The tissue paper definitely pulled ink/film off the sheet, thus damaging the decal itself and its application. 

In this latest round of work, I discovered that most of the 'clean' shapes had skank edges. That is, though it looked like clean film lines, the edges would either pull some of the rest of the 'lesser' coating along for the ride, or the edges were bunching up, much like fat on the edges of a good slab of steak. No... This stuff is just film skank. It really messed with the precision setting of the decal as the edges were all 'mushy' w/ excess fat. My redundancy is getting redundant, so...

*Republic Decals 1 Nacelles 8 min*





*Republic Decals 2A Stbd 2ndary Hull 7.5 min*





*Republic Decals 2B et al 2ndary Hull 5 min*





*Republic Decals 3 Saucy Bottom 5.5 min*




*
Republic Decals 4 Saucer Top 6 min*





*Republic Decals 5 Dem Decals z Dun 2 min*






That be two ships down with two to go! Arrr.


----------



## Maritain (Jan 16, 2008)

Your Republic looks sweet, the finish coat looks great and I like the gold on the bussards and your use and placement of extra decals is awsome!
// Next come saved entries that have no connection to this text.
(** *** Rows no live run owns *)








(** ** What the journal promises *)

(** C5: The journal follows the tracker, in whatever order the writers run, as
    long as execution ids are fresh and no row is pruned ([allowed]).  Its row
    of a dispatched run says [started], or says how the run ended and lets a
    resume through exactly if that end can be resumed; an end that a delivery
    may still revise is not in it.  Once the run has ended and neither its
    delivery nor a writer is pending, its end is in the journal, except that of
    a completed run to a thread for which there is no delivery sender or
    configuration ([journaled]; see [undelivered_end_is_lost]). *)
Theorem journal_follows acts r x :
  all_allowed acts initial -> heap (tracker (run acts initial)) !! r = Some x ->
  let rows := dispatch_records (journal (run acts initial)) in
  let P := pending (tracker (run acts initial)) in
  let says row := status row = status_text (run_status x) /\ final P r x /\
    refusal_for_record (record_json row) (status row) = record_refusal x in
  (forall row, dget (execution_id x) rows = Some row -> status row = "started"%string \/ says row) /\
  (is_terminal (run_status x) = true -> journaled x ->
   (forall k, k ∈ P -> deliver_of k <> Some r /\ terminal_of k <> Some r) ->
   exists row, dget (execution_id x) rows = Some row /\ says row).
Proof.
  intros Hacts Hx rows P says. pose proof (VS_run acts initial Hacts VS_initial) as HV.
  assert (Hrows : forall row, dget (execution_id x) rows = Some row -> status row = "started"%string \/ says row)
    by (intros row Hr; by apply (v_rows _ _ _ HV r)).
  split; [done|]. intros Ht Hj Hno. destruct (v_done _ _ _ HV r x Hx Ht Hj) as [[(k & Hk & E)|(_ & _ & Hin)]|(row & Hr & Hte)].
  - by destruct (Hno k Hk).
  - by destruct (Hno _ Hin).
  - exists row. split; [done|]. destruct (Hrows row Hr) as [E|]; [by rewrite E in Hte | done].
Qed.


End System.

(** ** Instances *)

Definition hint_of (_ : string) (_ : DeliveryOutcome) : string := "hint".
Definition no_sender : Config := mkConfig 10 100 true false false.
Definition request_of (op : string) : Request :=
  mkRequest "run" "chat" "10" None None "thread" (Some "thread-1") (Some op) None.
Definition an_answer : PipelineExecutionResult := mkResult "answer" "m" None JNull 1 JNull [] None None [].

Definition dispatched (op : string) : list Action :=
  [Register 10 (request_of op); RunTask 0 None "" "10" 10; RunTask 0 None "" "10" 10; RunTask 0 None "" "10" 10].
Definition answered (op : string) : list Action :=
  dispatched op ++ [CompleteRun "run" an_answer "20" 20; RunTask 0 None "" "21" 21; RunTask 0 None "" "21" 21].


Lemma answered_allowed op : all_allowed seconds hint_of no_sender (answered op) initial.
Proof. split; [|done]. split; [apply not_elem_of_nil | done]. Qed.
(** * CodeChecker: plist report parsing, filtering, suppression and rendering

    A shallow embedding of [libcodechecker/analyze/plist_parser.py] and of
    [libcodechecker/generic_package_suppress_handler.py].

    Python values read from a plist are kept as a tree ([pyval]); Python
    exceptions are an explicit error type ([exn], [result]); code that
    assigns to locals, mutates the parsed document, logs or touches the file
    system runs in a state-and-error monad whose state survives a raised
    exception, as Python locals do. *)

From Stdlib Require Import ZArith String Ascii List Bool Lia DecimalString.
From stdpp Require Import base option list strings gmap.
Looking forward to more.

P.S. the brass is classy


----------



## Model Man (Oct 1, 2007)

Thank ye, on the Republic. :wave:
Up close, regrettably, there are specks of dirt caught in the saucer finish. But I did not build these for a contest or a client, so they pass my poor levels of personal expectations. But I am quite happy with both Connies as they turned out. :hat:

I'm doing the matte passes tonight and will shoot a review of both Connies in the morning. 
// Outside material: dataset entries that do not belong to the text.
(** * Optimizer step fused into the backward pass

    A shallow embedding of
    [intermediate_source/optimizer_step_in_backward_tutorial.py].

    The script is a sequence of calls into PyTorch.  The framework is
    taken as an interface ([Torch]): the tensor contents, the numerical
    update rule of Adam and the gradients that autograd produces are
    abstract, while the control flow of the script (which call is made,
    on which object, in which order, and what each call reads and
    writes in the store) is written out and is what the theorems are
    about. *)

From stdpp Require Import gmap strings list fin_maps.

(** ** Object identities

    Python keys [optimizer_dict] by the identity of the parameter
    tensor ([Tensor.__hash__] is [id]), and [Adam] instances are heap
    objects.  Both are references into a store. *)

Abbreviation PId := nat (only parsing).
Abbreviation OId := nat (only parsing).

(** The callbacks that can be registered with
    [Tensor.register_post_accumulate_grad_hook].  The script registers
    a single one, [optimizer_hook]. *)
Inductive Hook := OptimizerHook.

Inductive Exn := KeyError | RuntimeError | ValueError.

(** The framework calls that the script and the autograd engine make,
    in the order they happen. *)
Inductive Event :=
  | EvRand (shape : list nat)               (* torch.rand(shape).cuda() *)
  | EvForward                               (* model.forward(fake_image) *)
  | EvBackward                              (* loss.sum().backward() is entered *)
  | EvAccumulate (p : PId)                  (* the engine accumulates p.grad *)
  | EvGetItem (p : PId)                     (* optimizer_dict[p] *)
  | EvStep (o : OId)                        (* o.step() *)
  | EvZeroGrad (o : OId)                    (* o.zero_grad() *)
  | EvNewAdam (o : OId) (ps : list PId) (foreach : option bool)
                                            (* o = torch.optim.Adam(ps, foreach=...) *)
  | EvRegisterHook (p : PId)                (* p.register_post_accumulate_grad_hook *)
  | EvDel (o : OId)                         (* del optimizer *)
  | EvRecordHistory (enabled : option string) (* torch.cuda.memory._record_memory_history *)
  | EvSnapshot                              (* torch.cuda.memory._snapshot() *)
  | EvDump (file : string).                 (* open(file, "wb"); dump(s, f) *)

Global Instance Hook_eq_dec : EqDecision Hook.
Proof. solve_decision. Defined.
Global Instance Exn_eq_dec : EqDecision Exn.
Proof. solve_decision. Defined.
Global Instance Event_eq_dec : EqDecision Event.
Proof. solve_decision. Defined.

(** ** The framework interface *)
Class Torch := {
  (** contents of a tensor, of a gradient, of Adam's per-parameter
      state ([step], [exp_avg], [exp_avg_sq]) and of an input batch *)
  Val : Type;
  Grad : Type;
  OptState : Type;
  Batch : Type;
  (** one record of the CUDA allocator's history *)
  MemEvent : Type;
  (** [p.grad += g], what the [AccumulateGrad] node does when a
      gradient is already there *)
  grad_add : Grad → Grad → Grad;
  (** Adam's state for a parameter is created on the first step that
      sees a gradient for it *)
  adam_init : OptState;
  (** Adam's rule for one parameter: from its state, its values and
      its gradient to its new values and state.  The rule has no term
      that mixes parameters. *)
  adam_update : OptState → Val → Grad → Val * OptState;
  (** what [torch.rand] returns on its n-th call *)
  rand_src : nat → Batch;
  (** [model.forward] followed by [.sum()]: from the batch and the
      parameter values at the time of the forward pass, the gradients
      which the backward pass will deliver to the leaves, in the order
      in which the engine reaches them *)
  autograd : Batch → gmap PId Val → list (PId * Grad);
  (** the allocator records that a framework call leaves in the
      history while recording is on *)
  allocs : Event → list MemEvent;
}.

(** ** The store *)

Record Tensor `{T : Torch} := mkTensor {
  data : Val;
  grad : option Grad;                 (* [None] is Python's [p.grad is None] *)
  requires_grad : bool;
  post_acc_hooks : list Hook;
}.
Global Arguments mkTensor {_} _ _ _ _.

(** An instance of [torch.optim.Adam]: the parameters of its (single)
    parameter group and its per-parameter state. *)
Record Adam `{T : Torch} := mkAdam {
  params : list PId;
  foreach : option bool;              (* [None] is the default *)
  state : gmap PId OptState;
}.
Global Arguments mkAdam {_} _ _ _.

Record World `{T : Torch} := mkWorld {
  tensors : gmap PId Tensor;
  optims : gmap OId Adam;
  optimizer_dict : gmap PId OId;      (* the global of line 175 *)
  rng_pos : nat;                      (* calls to torch.rand so far *)
  recording : bool;
  history : list MemEvent;
  files : gmap string (list MemEvent);
  trace : list Event;
}.
Global Arguments mkWorld {_} _ _ _ _ _ _ _ _.

Section Embedding.
Context `{T : Torch}.

Definition set_tensors (f : gmap PId Tensor → gmap PId Tensor) (w : World) : World :=
  mkWorld (f (tensors w)) (optims w) (optimizer_dict w) (rng_pos w)
          (recording w) (history w) (files w) (trace w).

Definition set_optims (f : gmap OId Adam → gmap OId Adam) (w : World) : World :=
  mkWorld (tensors w) (f (optims w)) (optimizer_dict w) (rng_pos w)
          (recording w) (history w) (files w) (trace w).

Definition set_optimizer_dict (d : gmap PId OId) (w : World) : World :=
  mkWorld (tensors w) (optims w) d (rng_pos w)
          (recording w) (history w) (files w) (trace w).

Definition set_rng_pos (n : nat) (w : World) : World :=
  mkWorld (tensors w) (optims w) (optimizer_dict w) n
          (recording w) (history w) (files w) (trace w).

Definition set_recording (b : bool) (w : World) : World :=
  mkWorld (tensors w) (optims w) (optimizer_dict w) (rng_pos w)
          b (history w) (files w) (trace w).

Definition set_history (h : list MemEvent) (w : World) : World :=
  mkWorld (tensors w) (optims w) (optimizer_dict w) (rng_pos w)
          (recording w) h (files w) (trace w).

Definition set_files (f : gmap string (list MemEvent) → gmap string (list MemEvent))
    (w : World) : World :=
  mkWorld (tensors w) (optims w) (optimizer_dict w) (rng_pos w)
          (recording w) (history w) (f (files w)) (trace w).

(** A framework call is appended to the trace, and to the allocator's
    history when recording is on. *)
Definition log_event (e : Event) (w : World) : World :=
  mkWorld (tensors w) (optims w) (optimizer_dict w) (rng_pos w)
          (recording w)
          (if recording w then history w ++ allocs e else history w)
          (files w) (trace w ++ [e]).

(** ** Computations: state and exceptions

    A raised exception keeps the store as it is at the time of the
    raise: Python does not roll anything back. *)
Inductive Outcome (A : Type) :=
  | Ok (a : A) (w : World)
  | Raise (e : Exn) (w : World).
Global Arguments Ok {A} a w.
Global Arguments Raise {A} e w.

Definition M (A : Type) : Type := World → Outcome A.

Definition ret {A} (a : A) : M A := λ w, Ok a w.
Definition raise {A} (e : Exn) : M A := λ w, Raise e w.
Definition bind {A B} (m : M A) (k : A → M B) : M B :=
  λ w, match m w with
       | Ok a w' => k a w'
       | Raise e w' => Raise e w'
       end.
Definition get : M World := λ w, Ok w w.
Definition modify (f : World → World) : M unit := λ w, Ok tt (f w).
Definition emit (e : Event) : M unit := modify (log_event e).

(** The store in which a computation ends, however it ends. *)
Definition final {A} (r : Outcome A) : World :=
  match r with Ok _ w => w | Raise _ w => w end.

End Embedding.

Notation "'let!' x := m 'in' k" := (bind m (λ x, k))
  (at level 10, x name, m at level 100, k at level 200, only parsing).
Notation "m >> k" := (bind m (λ _, k))
  (at level 65, right associativity, only parsing).

(** ** The framework calls the script makes *)
Section Framework.
Context `{T : Torch}.

(** [torch.rand(shape).cuda()] *)
Definition torch_rand (shape : list nat) : M Batch :=
  let! w := get in
  modify (set_rng_pos (S (rng_pos w))) >>
  emit (EvRand shape) >>
  ret (rand_src (rng_pos w)).

(** The loss that [model.forward(fake_image)] returns carries the
    graph on which [backward] will run.  Its gradients are those of
    the parameter values read by the forward pass. *)
Definition Loss : Type := list (PId * Grad).

Definition forward (model : list PId) (fake_image : Batch) : M Loss :=
  let! w := get in
  emit EvForward >>
  ret (autograd fake_image (data <$> tensors w)).

(** The [AccumulateGrad] node of a leaf: [p.grad = g] when there is
    no gradient yet, [p.grad += g] otherwise. *)
Definition accumulated (g0 : option Grad) (g : Grad) : Grad :=
  match g0 with None => g | Some g0 => grad_add g0 g end.

Definition add_grad (g : Grad) (t : Tensor) : Tensor :=
  mkTensor (data t) (Some (accumulated (grad t) g)) (requires_grad t) (post_acc_hooks t).

Definition accumulate_grad (p : PId) (g : Grad) : M unit :=
  emit (EvAccumulate p) >>
  modify (set_tensors (alter (add_grad g) p)).

(** [torch.optim.Adam(ps, foreach=fe)]: a new optimizer object with
    one parameter group and no state; an empty parameter list is
    refused. *)
Definition Adam_new (ps : list PId) (fe : option bool) : M OId :=
  match ps with
  | [] => raise ValueError
  | _ =>
    let! w := get in
    let o := fresh (dom (optims w)) in
    modify (set_optims (<[o := mkAdam ps fe ∅]>)) >>
    emit (EvNewAdam o ps fe) >>
    ret o
  end.

Definition params_of (w : World) (o : OId) : list PId :=
  match optims w !! o with Some opt => params opt | None => [] end.

(** [Adam.step] on one parameter of the group: a parameter without a
    gradient is skipped; otherwise its values and its state are
    replaced by what the update rule gives. *)
Definition step_param (o : OId) (w : World) (p : PId) : World :=
  match optims w !! o, tensors w !! p with
  | Some opt, Some t =>
    match grad t with
    | None => w
    | Some g =>
      let r := adam_update (default adam_init (state opt !! p)) (data t) g in
      set_optims (<[o := mkAdam (params opt) (foreach opt) (<[p := r.2]> (state opt))]>)
        (set_tensors (<[p := mkTensor r.1 (grad t) (requires_grad t) (post_acc_hooks t)]>) w)
    end
  | _, _ => w
  end.

Definition step_world (o : OId) (w : World) : World :=
  foldl (step_param o) w (params_of w o).

Definition Adam_step (o : OId) : M unit :=
  emit (EvStep o) >>
  modify (step_world o).

(** [Optimizer.zero_grad()] ([set_to_none=True], the default): the
    gradient of every parameter of the group becomes [None]. *)
Definition clear_grad (t : Tensor) : Tensor :=
  mkTensor (data t) None (requires_grad t) (post_acc_hooks t).

Definition zero_grad_world (o : OId) (w : World) : World :=
  set_tensors (λ ts, foldl (λ ts p, alter clear_grad p ts) ts (params_of w o)) w.

Definition Adam_zero_grad (o : OId) : M unit :=
  emit (EvZeroGrad o) >>
  modify (zero_grad_world o).

(** [p.register_post_accumulate_grad_hook(h)]: refused on a tensor
    that does not require a gradient. *)
Definition add_hook (h : Hook) (t : Tensor) : Tensor :=
  mkTensor (data t) (grad t) (requires_grad t) (post_acc_hooks t ++ [h]).

Definition register_post_accumulate_grad_hook (p : PId) (h : Hook) : M unit :=
  let! w := get in
  match tensors w !! p with
  | Some t =>
    if requires_grad t
    then modify (set_tensors (<[p := add_hook h t]>)) >> emit (EvRegisterHook p)
    else raise RuntimeError
  | None => raise RuntimeError
  end.

(** [optimizer_dict[p]] *)
Definition optimizer_dict_getitem (p : PId) : M OId :=
  emit (EvGetItem p) >>
  let! w := get in
  match optimizer_dict w !! p with
  | Some o => ret o
  | None => raise KeyError
  end.


(** [torch.cuda.memory._record_memory_history(enabled=...)]: the
    history is created when recording starts; stopping leaves it as
    it is. *)
Definition record_memory_history (enabled : option string) : M unit :=
  emit (EvRecordHistory enabled) >>
  match enabled with
  | Some _ => modify (set_recording true) >> modify (set_history [])
  | None => modify (set_recording false)
  end.

(** [torch.cuda.memory._snapshot()] returns the history as it is at
    the time of the call. *)
Definition snapshot : M (list MemEvent) :=
  emit EvSnapshot >>
  let! w := get in
  ret (history w).

(** [with open(file, "wb") as f: dump(s, f)] *)
Definition dump (s : list MemEvent) (file : string) : M unit :=
  emit (EvDump file) >>
  modify (set_files (<[file := s]>)).

(** [for _ in range(n): body] *)
Fixpoint for_range (n : nat) (body : M unit) : M unit :=
  match n with
  | 0 => ret tt
  | S n => body >> for_range n body
  end.

End Framework.

(** ** The script *)
Section Script.
Context `{T : Torch}.

Definition IMAGE_SIZE : nat := 224.

(** Lines 178-180.  The dictionary is indexed once for each of the
    two calls. *)
Definition optimizer_hook (parameter : PId) : M unit :=
  (let! o := optimizer_dict_getitem parameter in Adam_step o) >>
  (let! o := optimizer_dict_getitem parameter in Adam_zero_grad o).

Definition call_hook (h : Hook) (p : PId) : M unit :=
  match h with
  | OptimizerHook => optimizer_hook p
  end.

Fixpoint run_hooks (hs : list Hook) (p : PId) : M unit :=
  match hs with
  | [] => ret tt
  | h :: hs => call_hook h p >> run_hooks hs p
  end.

Definition hooks_of (w : World) (p : PId) : list Hook :=
  match tensors w !! p with Some t => post_acc_hooks t | None => [] end.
Just found out I have a job monday, so I gotta crank as much plastic as I can over the next few days. Vaca is over!


----------



## Model Man (Oct 1, 2007)

*Status Report 9 Pompeii and Aristarchus 3.5 mins*





I'm going to use these two to test a rigging mount idea I have. It's far too late in the process to implement the idea properly, so I will happily be required to buy and build yet another Connie. Shucks! 

PS. I've got an overview of the four Connies I've built in the last four years uploading now. A 1983 Constitution herself, a 22" Excalibur and the 2009 release as expressed in the Republic and Defiant builds of recent days.


----------



## Model Man (Oct 1, 2007)

*Four Connies in a Row pt1 6.5 min*





*Four Connies in a Row pt2 6 min*





18" Constitution was built 2 years ago. (And it shows...)
22" Excalibur was built 1 year ago. (Getting better.)
18" Defiant was built last week. (What a difference!)
18" Republic was built yesterday. (Nice!)
18" TBA (Will be exceptional!)


----------



## starmanmm (Mar 19, 2000)

Kind of late to the party....been watching what you have been doing.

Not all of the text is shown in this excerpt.